=== Section Start ===

Definition compacts (x : json) : Prop := ∀ n t, compact_from false false (json_pretty n x +++ t) = json_text x +++ compact_from false false t.
Lemma compact_newline n t : compact_from false false (snl +++ indent n +++ t) = compact_from false false t.
Proof. rewrite (compact_space snl) by done. apply compact_space, indent_spaces. Qed.
(** The elements of an array, the members of an object. *)
Lemma compact_join {A} (f g : A → string) l t :
  (∀ x s, x ∈ l → compact_from false false (f x +++ s) = g x +++ compact_from false false s) →
  compact_from false false (join comma_nl (map f l) +++ t) = join "," (map g l) +++ compact_from false false t.
Proof.
  induction l as [|x l IH]; intros Hl; [done|]. cbn [map]. destruct l as [|y l].
  - cbn [map join]. apply Hl. by left.
  - rewrite !join_cons_ne by done. rewrite !sapp_assoc, Hl by by left. f_equal. rewrite comma_nl_app, comma_app.
    change (String "," ?s) with ("," +++ s). rewrite (compact_plain ",") by done. rewrite (compact_space snl) by done.
    f_equal. apply IH. intros z s Hz. apply Hl. by right.
Qed.
Lemma compact_pretty v d : json_ok d v = true → compacts v.
Proof.
  revert d. induction v as [|[]|s|s|l IH|m IH] using json_ind'; intros d Hv n t; cbn [json_ok] in Hv.
  - by apply (compact_plain "null").
  - by apply (compact_plain "true").
  - by apply (compact_plain "false").
  - by apply compact_literal.
  - apply compact_quote.
  - destruct l as [|x l]; [by apply (compact_plain "[]")|]. destruct d as [|d]; [done|].
    rewrite pretty_array. cbn [json_text]. rewrite !sapp_assoc, (compact_plain "[") by done. rewrite (compact_space snl) by done.
    rewrite (compact_join _ json_text).
    + rewrite compact_newline. by rewrite (compact_plain "]").
    + intros y s Hy. unfold pretty_element. rewrite sapp_assoc, compact_space by apply indent_spaces.
      rewrite Forall_forall in IH. apply (IH y Hy d). apply forallb_forall with (x := y) in Hv; [done|]. by apply list_elem_of_In.
  - destruct m as [|x m]; [by apply (compact_plain "{}")|]. destruct d as [|d]; [done|].
    rewrite pretty_object. cbn [json_text]. rewrite !sapp_assoc, (compact_plain "{") by done. rewrite (compact_space snl) by done.
    rewrite (compact_join _ (λ kv, json_quote kv.1 +++ ":" +++ json_text kv.2)).
    + rewrite compact_newline. by rewrite (compact_plain "}").
    + intros y s Hy. unfold pretty_member. rewrite !sapp_assoc, compact_space by apply indent_spaces.
      rewrite compact_quote. f_equal. change (": " +++ ?z) with (":" +++ " " +++ z). rewrite (compact_plain ":") by done.
      rewrite (compact_space " ") by done. f_equal. rewrite Forall_forall in IH. apply (IH y Hy d).
      apply forallb_forall with (x := y) in Hv; [done|]. by apply list_elem_of_In.
Qed.
(** [json.Compact] of the indented text is the compact text. *)
Lemma compact_of_pretty n v : json_ok max_depth v = true → compact (json_pretty n v) = json_text v.
Proof.
  intros Hv. pose proof (compact_pretty v _ Hv n "") as Hc. unfold compact. by rewrite !sapp_nil_r in Hc.
Qed.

=== Section End ===

Your objective:
Reproducing the whole listing above is not the task. Copy exactly only the lines from the one with "rewrite (compact_join _ json_text)." to the one with "by done. f_equal.", both kept.

Answer box:
    rewrite (compact_join _ json_text).
    + rewrite compact_newline. by rewrite (compact_plain "]").
    + intros y s Hy. unfold pretty_element. rewrite sapp_assoc, compact_space by apply indent_spaces.
      rewrite Forall_forall in IH. apply (IH y Hy d). apply forallb_forall with (x := y) in Hv; [done|]. by apply list_elem_of_In.
  - destruct m as [|x m]; [by apply (compact_plain "{}")|]. destruct d as [|d]; [done|].
    rewrite pretty_object. cbn [json_text]. rewrite !sapp_assoc, (compact_plain "{") by done. rewrite (compact_space snl) by done.
    rewrite (compact_join _ (λ kv, json_quote kv.1 +++ ":" +++ json_text kv.2)).
    + rewrite compact_newline. by rewrite (compact_plain "}").
    + intros y s Hy. unfold pretty_member. rewrite !sapp_assoc, compact_space by apply indent_spaces.
      rewrite compact_quote. f_equal. change (": " +++ ?z) with (":" +++ " " +++ z). rewrite (compact_plain ":") by done.
      rewrite (compact_space " ") by done. f_equal. rewrite Forall_forall in IH. apply (IH y Hy d).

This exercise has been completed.